### Task
Among the entries below, take the line with "header → handler_prog)" and the line with "nat) (s : hstate W)", and output them and every line between them exactly, with nothing else.

(Collected data entries)
(* ===== verification/Http.v ===== *)
(** * HTTP requests, response writers and handlers

    net/http as the sources see it: requests with a body to read, the
    ResponseWriter interface as a class, the server's own response as an
    instance, and handlers - arbitrary code outside this repository - as
    trees of the calls they can make. *)
From S2P Require Import Prelude GoLib GoHttp Errors Record Store Effects Core Context.
Import url.

(** ** Readers and requests *)

(** An [io.Reader] with [data] to deliver; afterwards every read returns the
    error, [None] standing for [io.EOF].  A failing reader reports its error
    on a read of its own, after the data. *)
Record reader := mkReader { rd_data : bytes; rd_err : option error }.

(** [r.Read(p)] with [len(p) = n]: what was read, and the error if there
    was nothing left ([None] in the second component: no error). *)
Definition rd_Read (n : nat) (r : reader) : bytes * option (option error) * reader :=
  match rd_data r with
  | [] => ([], Some (rd_err r), r)
  | _ => (take n (rd_data r), None, mkReader (drop n (rd_data r)) (rd_err r))
  end.

(** [io.ReadAll(io.LimitReader(r, n))]: at most [n] bytes; the limit hides
    an error that lies beyond it.  A limit of zero or less reads nothing. *)
Definition ReadAllLimited (n : Z) (r : reader) : (bytes + error) * reader :=
  if (n <=? 0)%Z then (inl [], r)
  else if (n <=? Z.of_nat (length (rd_data r)))%Z
  then (inl (take (Z.to_nat n) (rd_data r)), mkReader (drop (Z.to_nat n) (rd_data r)) (rd_err r))
  else (match rd_err r with Some e => inr e | None => inl (rd_data r) end,
        mkReader [] (rd_err r)).

(** [io.MultiReader(bytes.NewReader(b), r)]. *)
Definition MultiReader (b : bytes) (r : reader) : reader := mkReader (b ++ rd_data r) (rd_err r).

(** [http.Request]; a nil body and [http.NoBody] are [None]. *)
Record Request := mkRequest {
  r_Method : bytes;
  r_URL : URL;
  r_Header : header;
  r_Body : option reader;
  r_ContentLength : Z;
  r_ctx : context;
}.

Definition set_body (r : Request) (b : reader) : Request :=
  mkRequest (r_Method r) (r_URL r) (r_Header r) (Some b) (r_ContentLength r) (r_ctx r).
Definition set_content_length (r : Request) (n : Z) : Request :=
  mkRequest (r_Method r) (r_URL r) (r_Header r) (r_Body r) n (r_ctx r).
(** [r.WithContext(ctx)]. *)
Definition WithContext (r : Request) (ctx : context) : Request :=
  mkRequest (r_Method r) (r_URL r) (r_Header r) (r_Body r) (r_ContentLength r) ctx.

(** ** Response writers *)

(** [http.ResponseWriter] with the optional capabilities reached through
    [http.NewResponseController].  The header map is shared with the caller
    and mutated in place; a call can panic. *)
Class ResponseWriter (W : Type) := {
  Header : W → header;
  SetHeader : header → W → W;
  WriteHeader : Z → W → W * option bytes;
  Write : bytes → W → W * (Z * option error + bytes);
  Flush : W → W * option error;
  Hijack : W → W * option error;
  Push : bytes → W → W * option error;
}.

(** What flushing does on a given connection. *)
Inductive flush_support := FlushWorks | FlushFails (e : error) | FlushUnsupported.

(** The response of the net/http server: the header map, the final status
    with the headers it was sent with, the informational responses, the body
    sent so far. *)
Record response := mkResponse {
  rs_header : header;
  rs_sent : option (Z * header);
  rs_info : list (Z * header);
  rs_body : bytes;
  rs_hijacked : bool;
  rs_flush : flush_support;
  rs_hijack : option error;
}.

Definition set_sent (x : option (Z * header)) (w : response) : response :=
  mkResponse (rs_header w) x (rs_info w) (rs_body w) (rs_hijacked w) (rs_flush w) (rs_hijack w).
Definition add_info (x : Z * header) (w : response) : response :=
  mkResponse (rs_header w) (rs_sent w) (rs_info w ++ [x]) (rs_body w) (rs_hijacked w)
    (rs_flush w) (rs_hijack w).
Definition add_body (p : bytes) (w : response) : response :=
  mkResponse (rs_header w) (rs_sent w) (rs_info w) (rs_body w ++ p) (rs_hijacked w)
    (rs_flush w) (rs_hijack w).
Definition set_rs_header (h : header) (w : response) : response :=
  mkResponse h (rs_sent w) (rs_info w) (rs_body w) (rs_hijacked w) (rs_flush w) (rs_hijack w).
Definition set_hijacked (w : response) : response :=
  mkResponse (rs_header w) (rs_sent w) (rs_info w) (rs_body w) true (rs_flush w) (rs_hijack w).

(** [checkWriteHeaderCode] panics outside 100-999. *)
Definition panic_code (code : Z) : bytes := bs "invalid WriteHeader code " ++ FormatInt code.

Definition informational (code : Z) : bool :=
  (100 <=? code)%Z && (code <=? 199)%Z && negb (code =? 101)%Z.

Definition response_WriteHeader (code : Z) (w : response) : response * option bytes :=
  if rs_hijacked w then (w, None) else
  match rs_sent w with
  | Some _ => (w, None)
  | None =>
      if (code <? 100)%Z || (999 <? code)%Z then (w, Some (panic_code code))
      else if informational code then (add_info (code, rs_header w) w, None)
      else (set_sent (Some (code, rs_header w)) w, None)
  end.

(** [bodyAllowedForStatus]. *)
Definition bodyAllowed (status : Z) : bool :=
  negb ((100 <=? status)%Z && (status <=? 199)%Z || (status =? 204)%Z || (status =? 304)%Z).

Definition sent_status (w : response) : Z :=
  match rs_sent w with Some (code, _) => code | None => 200 end.

Definition response_Write (p : bytes) (w : response) : response * (Z * option error + bytes) :=
  if rs_hijacked w then (w, inl (0%Z, Some (http_ErrHijacked : error))) else
  let '(w, panicked) := response_WriteHeader 200 w in
  match panicked with
  | Some v => (w, inr v)
  | None =>
      if bool_decide (p = []) then (w, inl (0%Z, None))
      else if negb (bodyAllowed (sent_status w))
      then (w, inl (0%Z, Some (http_ErrBodyNotAllowed : error)))
      else (add_body p w, inl (Z.of_nat (length p), None))
  end.

Definition err_not_supported : error := Errorf_prefix_w [] http_ErrNotSupported.

Definition response_Flush (w : response) : response * option error :=
  match rs_flush w with
  | FlushUnsupported => (w, Some err_not_supported)
  | FlushWorks => ((response_WriteHeader 200 w).1, None)
  | FlushFails e => ((response_WriteHeader 200 w).1, Some e)
  end.

Definition response_Hijack (w : response) : response * option error :=
  match rs_hijack w with
  | Some e => (w, Some e)
  | None =>
      if rs_hijacked w then (w, Some (http_ErrHijacked : error)) else (set_hijacked w, None)
  end.

#[global] Instance response_writer : ResponseWriter response := {
  Header := rs_header;
  SetHeader := set_rs_header;
  WriteHeader := response_WriteHeader;
  Write := response_Write;
  Flush := response_Flush;
  Hijack := response_Hijack;
  Push _ w := (w, Some (http_ErrNotSupported : error));
}.

(** When the outermost handler returns, the server sends the implicit 200. *)
Definition finish_response (w : response) : response := (response_WriteHeader 200 w).1.

(** A fresh response on a connection with the given capabilities. *)
Definition new_response (f : flush_support) (h : option error) : response :=
  mkResponse ∅ None [] [] false f h.

(** ** Handlers *)

Inductive handler_prog : Type :=
  | HReturn
  | HPanic (v : bytes)
  | HHeader (k : header → handler_prog)
  | HSetHeader (h : header) (k : handler_prog)
  | HWriteHeader (code : Z) (k : handler_prog)
  | HWrite (p : bytes) (k : Z * option error → handler_prog)
  | HFlush (k : option error → handler_prog)
  | HHijack (k : option error → handler_prog)
  | HPush (target : bytes) (k : option error → handler_prog)
  | HRead (n : nat) (k : bytes * option (option error) → handler_prog)
  | HSetError (err : option error) (k : handler_prog)
  | HMarkFinished (k : handler_prog)
  | HReservation (k : option Reservation → handler_prog)
  | HCall {X : Type} (p : prog X) (k : X → handler_prog).

(** [http.Handler]. *)
Definition Handler : Type := Request → handler_prog.

(** How a call of a handler ends. *)
Inductive outcome := Returned | Panicked (v : bytes).

(** What a running handler works on: its writer, the boxes, the body. *)
Record hstate (W : Type) := mkHState { hs_w : W; hs_boxes : boxes; hs_body : option reader }.
Arguments mkHState {W} _ _ _.
Arguments hs_w {W} _.
Arguments hs_boxes {W} _.
Arguments hs_body {W} _.

Definition set_w {W W'} (w : W') (s : hstate W) : hstate W' := mkHState w (hs_boxes s) (hs_body s).
Definition set_boxes {W} (b : boxes) (s : hstate W) : hstate W := mkHState (hs_w s) b (hs_body s).

Definition read_body {W} (n : nat) (s : hstate W)
    : bytes * option (option error) * hstate W :=
  match hs_body s with
  | None => ([], Some None, s)
  | Some r => let '(x, r) := rd_Read n r in (x, mkHState (hs_w s) (hs_boxes s) (Some r))
  end.

Fixpoint hrun {W} `{ResponseWriter W} (ctx : context) (p : handler_prog) (s : hstate W)
    : prog (hstate W * outcome) :=
  match p with
  | HReturn => mret (s, Returned)
  | HPanic v => mret (s, Panicked v)
  | HHeader k => hrun ctx (k (Header (hs_w s))) s
  | HSetHeader h k => hrun ctx k (set_w (SetHeader h (hs_w s)) s)
  | HWriteHeader code k =>
      let '(w, panicked) := WriteHeader code (hs_w s) in
      match panicked with
      | Some v => mret (set_w w s, Panicked v)
      | None => hrun ctx k (set_w w s)
      end
  | HWrite b k =>
      let '(w, res) := Write b (hs_w s) in
      match res with
      | inr v => mret (set_w w s, Panicked v)
      | inl x => hrun ctx (k x) (set_w w s)
      end
  | HFlush k => let '(w, e) := Flush (hs_w s) in hrun ctx (k e) (set_w w s)
  | HHijack k => let '(w, e) := Hijack (hs_w s) in hrun ctx (k e) (set_w w s)
  | HPush t k => let '(w, e) := Push t (hs_w s) in hrun ctx (k e) (set_w w s)
  | HRead n k => let '(x, s) := read_body n s in hrun ctx (k x) s
  | HSetError e k => hrun ctx k (set_boxes (SetError ctx e (hs_boxes s)) s)
  | HMarkFinished k => hrun ctx k (set_boxes (MarkFinished ctx (hs_boxes s)) s)
  | HReservation k => hrun ctx (k (ReservationFromContext ctx)) s
  | HCall p k => x ← p; hrun ctx (k x) s
  end.

(** [h.ServeHTTP(w, r)]. *)
Definition serve {W} `{ResponseWriter W} (h : Handler) (w : W) (r : Request) (b : boxes)
    : prog (hstate W * outcome) :=
  hrun (r_ctx r) (h r) (mkHState w b (r_Body r)).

### Exercise response
  | HHeader (k : header → handler_prog)
  | HSetHeader (h : header) (k : handler_prog)
  | HWriteHeader (code : Z) (k : handler_prog)
  | HWrite (p : bytes) (k : Z * option error → handler_prog)
  | HFlush (k : option error → handler_prog)
  | HHijack (k : option error → handler_prog)
  | HPush (target : bytes) (k : option error → handler_prog)
  | HRead (n : nat) (k : bytes * option (option error) → handler_prog)
  | HSetError (err : option error) (k : handler_prog)
  | HMarkFinished (k : handler_prog)
  | HReservation (k : option Reservation → handler_prog)
  | HCall {X : Type} (p : prog X) (k : X → handler_prog).

(** [http.Handler]. *)
Definition Handler : Type := Request → handler_prog.

(** How a call of a handler ends. *)
Inductive outcome := Returned | Panicked (v : bytes).

(** What a running handler works on: its writer, the boxes, the body. *)
Record hstate (W : Type) := mkHState { hs_w : W; hs_boxes : boxes; hs_body : option reader }.
Arguments mkHState {W} _ _ _.
Arguments hs_w {W} _.
Arguments hs_boxes {W} _.
Arguments hs_body {W} _.

Definition set_w {W W'} (w : W') (s : hstate W) : hstate W' := mkHState w (hs_boxes s) (hs_body s).
Definition set_boxes {W} (b : boxes) (s : hstate W) : hstate W := mkHState (hs_w s) b (hs_body s).

Definition read_body {W} (n : nat) (s : hstate W)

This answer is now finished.